Stephen Lamar, director of government relations, discussed the progress of the law - enacted October 2000 - which basically put the Caribbean Basin on the same trade level as Mexico post-NAFTA. According to Lamar, although it's too early to develop trade trends for the coming year, several categories of tariff-rate quotes are reporting trade flow.

A couple of issues still being smoothed include the need to update customs computer systems, which is being looked at now and may require funding from Congress, as well as the labour standards in Guatemala, which if substandard would cause immediate dismissal from the parity program for three years.

Another big issue is the savings incurred at the end of the day from the duty benefit, according to Lamar. If, for example, a company was paying one dollar per trouser before the duty benefit, who realises the savings post-parity? Realistically, there are several options. It could go to the yarn and fabric companies in terms of higher prices, employees of various companies in terms of wage increases or to consumers and/or retailers in terms of lower prices. In other scenarios, savings could be spent on extra paperwork related to compliance costs - such as extra staff, for example.

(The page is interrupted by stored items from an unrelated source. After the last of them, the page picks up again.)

Lemma sum_bytes_split b e m : interval_wf m →
  sum_bytes m = sum_bytes (remaining b e m) + sum_bytes (piece <$> omap (clip b e) m).
Proof.
  intros [Hp _]. unfold remaining. destruct (Z.leb_spec e b) as [|Hbe].
  { rewrite omap_clip_empty by done. cbn. lia. }
  induction Hp as [|x m Hx _ IH]; [done|]. cbn. rewrite sum_bytes_app, IH.
  assert (interval_bytes x = sum_bytes (outside b e x) +
    sum_bytes (piece <$> omap (clip b e) [x])) as ->.
  { destruct x as [xb [xe v]], Hx as (? & ? & ?). cbn in *. unfold outside, clip. cbn.
    destruct (Z.ltb_spec xb b), (Z.ltb_spec xe e); cbn;
    repeat match goal with |- context [?l <? ?r] => destruct (Z.ltb_spec l r); cbn end;
      unfold interval_bytes; cbn; lia. }
  cbn. destruct (clip b e x); cbn; lia.
Qed.

(** ** What the class promises *)

(** An interval set stands for a partial map from addresses to values. *)
Definition represents m (f : Z → option T) : Prop :=
  interval_wf m ∧ ∀ point, value_at point m = f point.

Lemma value_at_mid p x q point : interval_wf (p ++ x :: q) → contains point x →
  value_at point (p ++ x :: q) = Some x.2.2.
Proof.
  intros Hm [H1 H2]. rewrite value_at_app, value_at_none.
  - destruct x as [b [e v]]. cbn in *. destruct (_ && _) eqn:E; [done|]. bool_facts. lia.
  - apply wf_app in Hm as (_ & _ & Hpq). apply Forall_forall. intros y Hy [_ ?].
    assert (y.2.1 ≤ x.1) by (apply Hpq; [done|by left]). lia.
Qed.

Lemma value_at_insert b e v m point : interval_wf m → 0 ≤ b → e ≤ u64_max →
  interval_wf (insert b e v m).2 ∧
  value_at point (insert b e v m).2 = if within b e point then Some v else value_at point m.
Proof.
  intros Hm Hb He. destruct (Z.le_gt_cases e b) as [Hle|Hlt].
  { rewrite insert_empty_range by done. split; [done|]. cbn. unfold within.
    case_match; bool_facts; [lia|done]. }
  destruct (insert_spec b e v m Hm Hb Hlt He) as (p & q & Hpq & -> & Hp & Hq & Hwf).
  cbn [snd]. split; [done|]. destruct (within b e point) eqn:E; unfold within in E; bool_facts.
  - by rewrite value_at_mid.
  - rewrite value_at_app. cbn. destruct ((b <=? point) && (point <? e)) eqn:E'; [bool_facts; lia|].
    rewrite <- value_at_app, <- Hpq, value_at_remaining. unfold within. by rewrite E'.
Qed.
Record tracker_inv (t : GenerationTracker) : Prop := {
  ti_sorted_allocations : sorted_keys (live_allocations_ t);
  ti_sorted_mappings : sorted_keys (live_mappings_ t);
  ti_allocations : ∀ id g, om_find id (live_allocations_ t) = Some g → allocation_ok t id g;
  ti_mappings : ∀ id s, om_find id (live_mappings_ t) = Some s → mapping_ok t id s;
  ti_counts : created_count_ t =
    ended_count_ t + size_of (live_allocations_ t) + size_of (live_mappings_ t);
  ti_ended : 0 ≤ ended_count_ t;
  ti_created : created_count_ t ≤ u64_max;
  ti_client : ∃ live ever, client_run (notifications t) = Some (live, ever) ∧
    (∀ k, live !! k = live_generation t k) ∧ (∀ k, k ∈ ever ↔ seen_key t k);
  ti_valid : ∀ id, id ∈ seen_allocation_ids_ t → is_valid id = true;
}.

Lemma tracker_inv_new : tracker_inv GenerationTracker_new.
Proof.
  split; try done; try by constructor.
  exists ∅, ∅. split_and!; [done|by intros []|intros [|]; set_solver].
Qed.

(** ** Counters *)

Lemma bump_members c t :
  live_allocations_ (bump c t) = live_allocations_ t ∧ live_mappings_ (bump c t) = live_mappings_ t ∧
  seen_allocation_ids_ (bump c t) = seen_allocation_ids_ t ∧
  seen_mapping_ids_ (bump c t) = seen_mapping_ids_ t ∧ notifications (bump c t) = notifications t.
Proof. by destruct c. Qed.

Lemma wp_checked_increment c subject t (P : unit → GenerationTracker → Prop) Q :
  (counter_value c t < u64_max ∨ u64_max < counter_value c t → P tt (bump c t)) →
  (counter_value c t = u64_max → ∀ e, Q e t) →
  wp (checked_increment c subject) t P Q.
Proof.
  intros HP HQ. unfold checked_increment. wp_step. wp_step. destruct (Z.eqb_spec (counter_value c t) u64_max).
  - unfold state_error. by apply wp_pure; [|intros ? _; apply HQ].
  - wp_step. apply HP. lia.
Qed.

Lemma wp_state_error_if b msg t (P : unit → GenerationTracker → Prop) Q :
  (b = false → P tt t) → (b = true → ∀ e, Q e t) → wp (state_error_if b msg) t P Q.
Proof. intros HP HQ. unfold state_error_if. apply wp_pure; destruct b; naive_solver. Qed.

Lemma inv_orphan c t : c = Orphaned_allocation ∨ c = Orphaned_mapping →
  tracker_inv t → tracker_inv (bump c t).
Proof.
  intros [-> | ->] []; by split.
Qed.

(** ** Births *)

Definition born_allocation (g : MemoryGeneration) (t : GenerationTracker) : GenerationTracker :=
  let id := mg_allocation_id g in
  notify (on_created g) (bump Created (with_allocations (emplace id g)
    (with_seen ({[id]} ∪ seen_allocation_ids_ t) (seen_mapping_ids_ t) t))).

Definition born_mapping (s : MappingState) (t : GenerationTracker) : GenerationTracker :=
  let id := mg_mapping_id (ms_generation s) in
  notify (on_created (ms_generation s)) (bump Created (with_mappings (emplace id s)
    (with_seen (seen_allocation_ids_ t) ({[id]} ∪ seen_mapping_ids_ t) t))).

Lemma size_of_emplace {V} k (v : V) m : om_find k m = None → sorted_keys m →
  size_of (emplace k v m) = size_of m + 1.
Proof.
  intros Hk Hm. destruct (emplace_split k v m Hm Hk) as (p & q & -> & _ & _ & ->).
  unfold size_of. rewrite !length_app. cbn. lia.
Qed.
Lemma elem_values {V} (m : ordered_map V) v : sorted_keys m →
  v ∈ m.*2 ↔ ∃ k, om_find k m = Some v.
Proof.
  intros Hm. rewrite list_elem_of_fmap. split.
  - intros ([k w] & -> & H). exists k. by apply elem_find.
  - intros [k H%om_find_elem]. by exists (k, v).
Qed.

Lemma elem_live_generations t g : tracker_inv t →
  g ∈ live_generations t ↔ live_generation t (key_of g) = Some g.
Proof.
  intros [Hsa Hsm Ha Hm _ _ _ _]. unfold live_generations.
  rewrite elem_of_app, elem_values, list_fmap_compose, list_elem_of_fmap by done.
  unfold key_of. split.
  - intros [[id H]|(s & -> & Hs)].
    + destruct (Ha id g H) as (Hkind & <- & _). by rewrite decide_True.
    + apply elem_values in Hs as [id Hs]; [|done]. destruct (Hm id s Hs) as (Hkind & <- & _).
      rewrite decide_False by done. cbn. unfold find_mapping. by rewrite Hs.
  - case_decide; cbn; intros H'.
    + left. by exists (mg_allocation_id g).
    + right. unfold find_mapping in H'. destruct (om_find _ _) as [s|] eqn:E; [|done].
      injection H' as <-. exists s. split; [done|]. apply elem_values; [done|]. by eexists.
Qed.

(** C8: The callbacks tell the whole story.  After any stream of well-typed events,
    accepted to the end or rejected somewhere, a client that has only followed the
    callbacks knows exactly the live generations: no identifier was reported as
    created twice, nothing ended or changed that was not live, and what is left is
    what the tracker's queries return.  The counters agree: as many generations
    are live as were created and not ended. *)
Theorem tracker_callbacks_complete (events : list Event) :
  Forall Event_wt events → size_of events ≤ u64_max →
  let t := (observe_all events GenerationTracker_new).2 in
  ∃ live ever, client_run (notifications t) = Some (live, ever) ∧
    (∀ id, live !! inl id = find_allocation id t) ∧
    (∀ id, live !! inr id = find_mapping id t) ∧
    (∀ g, g ∈ live_generations t ↔ live !! key_of g = Some g) ∧
    live_count t = created_count_ t - ended_count_ t ∧
    live_count t = size_of (live_generations t).
Proof.
  intros Hwt Hsize t. destruct (reachable_inv events Hwt Hsize) as [Hinv _]. fold t in Hinv.
  destruct (ti_client t Hinv) as (live & ever & Hrun & Hlive & _). exists live, ever.
  assert (Hcount : live_count t = size_of (live_allocations_ t) + size_of (live_mappings_ t)).
  { pose proof (ti_counts t Hinv). pose proof (ti_ended t Hinv). pose proof (ti_created t Hinv).
    pose proof (size_of_nonneg (live_allocations_ t)). pose proof (size_of_nonneg (live_mappings_ t)).
    unfold live_count. apply wrap64_small. word. }
  split_and!; [done|intros id; apply Hlive..| | |].
  - intros g. rewrite elem_live_generations by done. by rewrite Hlive.
  - rewrite Hcount, (ti_counts t Hinv). lia.
  - rewrite Hcount. unfold live_generations, size_of. rewrite length_app, !length_fmap. lia.
Qed.

(** C15: Strong exception guarantee.  In any state the tracker can be in, an event
    that [observe] rejects leaves every member as it was, and an accepted event
    keeps the invariant. *)
Theorem tracker_observe_safe (events : list Event) (event : Event) :
  Forall Event_wt events → Event_wt event → size_of events < u64_max →
  let t := (observe_all events GenerationTracker_new).2 in
  match observe event t with
  | (Ok _, t') => tracker_inv t'
  | (Throw e, t') => t' = t
  end.
Proof.
  intros Hwt He Hsize t. destruct (reachable_inv events Hwt) as [Hinv Hc]; [lia|].
  fold t in Hinv, Hc. pose proof (wp_observe event t Hinv ltac:(lia) He) as H. unfold wp in H.
  destruct (observe event t) as [[]]; [apply H|done].
Qed.

(** ** What an event does to the live generations *)

(** The generation a heap event creates. *)
Definition created_by (event : Event) : option MemoryGeneration :=
  match ev_payload event with
  | Allocation a =>
      if allocation_creates_generation (ev_header event) a then
        Some {| mg_kind := Kind_kHeapAllocation; mg_allocation_id := al_allocation_id a;
                mg_mapping_id := 0; mg_heap_id := al_heap_id a; mg_heap_handle := al_heap_handle a;
                mg_address := al_result_address a; mg_size := al_requested_size a;
                mg_created_by := event |}
      else None
  | Reallocation r =>
      if reallocation_creates_new_generation (ev_header event) r then
        Some {| mg_kind := Kind_kHeapAllocation; mg_allocation_id := re_new_allocation_id r;
                mg_mapping_id := 0; mg_heap_id := re_heap_id r; mg_heap_handle := re_heap_handle r;
                mg_address := re_result_address r; mg_size := re_requested_size r;
                mg_created_by := event |}
      else None
  | _ => None
  end.

(** Does the event end the live allocation [g]? *)
Definition ends (event : Event) (g : MemoryGeneration) : bool :=
  match ev_payload event with
  | Free f => free_ends_generation (ev_header event) f && (fr_allocation_id f =? mg_allocation_id g)
  | Reallocation r => reallocation_ends_old_generation (ev_header event) r &&
      (re_old_allocation_id r =? mg_allocation_id g)
  | HeapDestroy d => heap_destroy_ends_generations (ev_header event) d &&
      (mg_heap_id g =? hd_heap_id d)
  | _ => false
  end.

Definition allocation_after (event : Event) (t : GenerationTracker) (id : Z)
    : option MemoryGeneration :=
  match created_by event with
  | Some g => if mg_allocation_id g =? id then Some g else
      match find_allocation id t with Some g => if ends event g then None else Some g | None => None end
  | None =>
      match find_allocation id t with Some g => if ends event g then None else Some g | None => None end
  end.

Lemma find_born g t id : tracker_inv t → mg_allocation_id g ∉ seen_allocation_ids_ t →
  find_allocation id (born_allocation g t) =
  if mg_allocation_id g =? id then Some g else find_allocation id t.
Proof.
  intros Hinv Hnew. pose proof (unseen_allocation t _ Hinv Hnew). unfold find_allocation. cbn.
  rewrite om_find_emplace by (done || apply Hinv). case_decide as E.
  - by rewrite (proj2 (Z.eqb_eq _ _)).
  - by rewrite (proj2 (Z.eqb_neq _ _)).
Qed.

Lemma find_ended id g reason event t id' : find_allocation id' (ended_allocation id g reason event t) =
  if id =? id' then None else find_allocation id' t.
Proof.
  unfold find_allocation. cbn. rewrite om_find_erase. case_decide as E.
  - by rewrite (proj2 (Z.eqb_eq _ _)).
  - by rewrite (proj2 (Z.eqb_neq _ _)).
Qed.

Definition heap_event (event : Event) : bool :=
  match ev_payload event with
  | HeapCreate _ | HeapDestroy _ | Allocation _ | Reallocation _ | Free _ => true
  | _ => false
  end.

Definition heap_effect (event : Event) (t t' : GenerationTracker) : Prop :=
  (∀ id, find_allocation id t' = allocation_after event t id) ∧ live_mappings_ t' = live_mappings_ t.

(** What is left of an allocation that the event may end. *)
Definition survives (event : Event) (t : GenerationTracker) (id : Z) : option MemoryGeneration :=
  match find_allocation id t with
  | Some g => if ends event g then None else Some g
  | None => None
  end.

Lemma survives_all event t id : (∀ g, ends event g = false) → survives event t id = find_allocation id t.
Proof. intros H. unfold survives. destruct (find_allocation id t); [by rewrite H|done]. Qed.

Lemma survives_one event t id ended : tracker_inv t →
  (∀ g, ends event g = (ended =? mg_allocation_id g)) →
  survives event t id = if ended =? id then None else find_allocation id t.
Proof.
  intros Hinv H. unfold survives. destruct (find_allocation id t) as [g|] eqn:E.
  - rewrite H. by destruct (ti_allocations t Hinv id g E) as (_ & -> & _).
  - by case_match.
Qed.

Section heap_events.
Context (event : Event) (t : GenerationTracker).
Hypothesis Hinv : tracker_inv t.
Hypothesis Hroom : created_count_ t < u64_max.

Lemma wp_free_effect f : ev_payload event = Free f →
  wp (observe_free event f) t (λ _, heap_effect event t) (λ _ _, True).
Proof.
  intros Hp. unfold observe_free, heap_effect, allocation_after, created_by. rewrite Hp.
  destruct (free_ends_generation _ _) eqn:E; cbn [negb].
  - assert (Hends : ∀ g, ends event g = (fr_allocation_id f =? mg_allocation_id g)).
    { intros g. unfold ends. by rewrite Hp, E. }
    apply wp_end_allocation; [done|intros Hnone|intros g Hg _ _|done]; (split; [intros id|done]);
      fold (survives event t id); rewrite (survives_one _ _ _ _ Hinv Hends).
    + destruct (Z.eqb_spec (fr_allocation_id f) id) as [<-|]; [exact Hnone|done].
    + by rewrite find_ended.
  - wp_step. split; [|done]. intros id. fold (survives event t id). rewrite survives_all; [done|].
    intros g. unfold ends. by rewrite Hp, E.
Qed.

Lemma wp_allocation_effect a : ev_payload event = Allocation a →
  wp (observe_allocation event a) t (λ _, heap_effect event t) (λ _ _, True).
Proof.
  intros Hp. unfold observe_allocation, heap_effect, allocation_after, created_by. rewrite Hp.
  assert (Hsurv : ∀ id, survives event t id = find_allocation id t).
  { intros id. apply survives_all. intros g. unfold ends. by rewrite Hp. }
  destruct (allocation_creates_generation _ _) eqn:E; cbn [negb].
  - apply wp_add_allocation; [done..|intros Hnew Hid|done]. split; [|done]. intros id.
    rewrite find_born by done. fold (survives event t id). by rewrite Hsurv.
  - wp_step. split; [|done]. intros id. exact (eq_sym (Hsurv id)).
Qed.

Lemma wp_heap_destroy_effect d : ev_payload event = HeapDestroy d →
  wp (observe_heap_destroy event d) t (λ _, heap_effect event t) (λ _ _, True).
Proof.
  intros Hp. unfold observe_heap_destroy, heap_effect, allocation_after, created_by. rewrite Hp.
  destruct (heap_destroy_ends_generations _ _) eqn:E; cbn [negb].
  - wp_step. wp_step. apply wp_destroy_loop; [done|apply Hinv|done|].
    intros t' _ Hm _ Hf. split; [|done]. intros id. rewrite Hf. unfold find_allocation, ends.
    rewrite Hp, E. by destruct (om_find id (live_allocations_ t)).
  - wp_step. split; [|done]. intros id. fold (survives event t id). rewrite survives_all; [done|].
    intros g. unfold ends. by rewrite Hp, E.
Qed.

(** The first half of a reallocation. *)
Lemma wp_reallocation_end r reason : ev_payload event = Reallocation r →
  wp (if reallocation_ends_old_generation (ev_header event) r
      then end_allocation (re_old_allocation_id r) (re_old_address r) (re_heap_id r) reason event
      else mret tt) t
    (λ _ t', step_ok t t' ∧ created_count_ t' = created_count_ t ∧
       live_mappings_ t' = live_mappings_ t ∧ ∀ id, find_allocation id t' = survives event t id)
    (λ _ _, True).
Proof.
  intros Hp. destruct (reallocation_ends_old_generation _ _) eqn:E.
  - assert (Hends : ∀ g, ends event g = (re_old_allocation_id r =? mg_allocation_id g)).
    { intros g. unfold ends. by rewrite Hp, E. }
    apply wp_end_allocation; [done|intros Hnone|intros g Hg _ _|done].
    + split_and!; [apply step_orphan; auto|done|done|]. intros id.
      rewrite (survives_one _ _ _ _ Hinv Hends).
      destruct (Z.eqb_spec (re_old_allocation_id r) id) as [<-|]; [exact Hnone|done].
    + split_and!; [by apply step_ended_allocation|done|done|]. intros id.
      rewrite (survives_one _ _ _ _ Hinv Hends). apply find_ended.
  - wp_step. split_and!; [by apply step_same|done|done|]. intros id.
    rewrite survives_all; [done|]. intros g. unfold ends. by rewrite Hp, E.
Qed.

Lamar said that although there had been some initial stumbling blocks after the October 2, 2000 proclamations and October 5, 2000 regulations related to bureaucratic processes and learning curves, AAFA members are enthusiastic and supportive of the bill. "I get calls every day from our members who are eager to embrace CBI Parity," Lamar says. "We still have a to-do list of things we need to get done in the near future, but we're moving in that direction."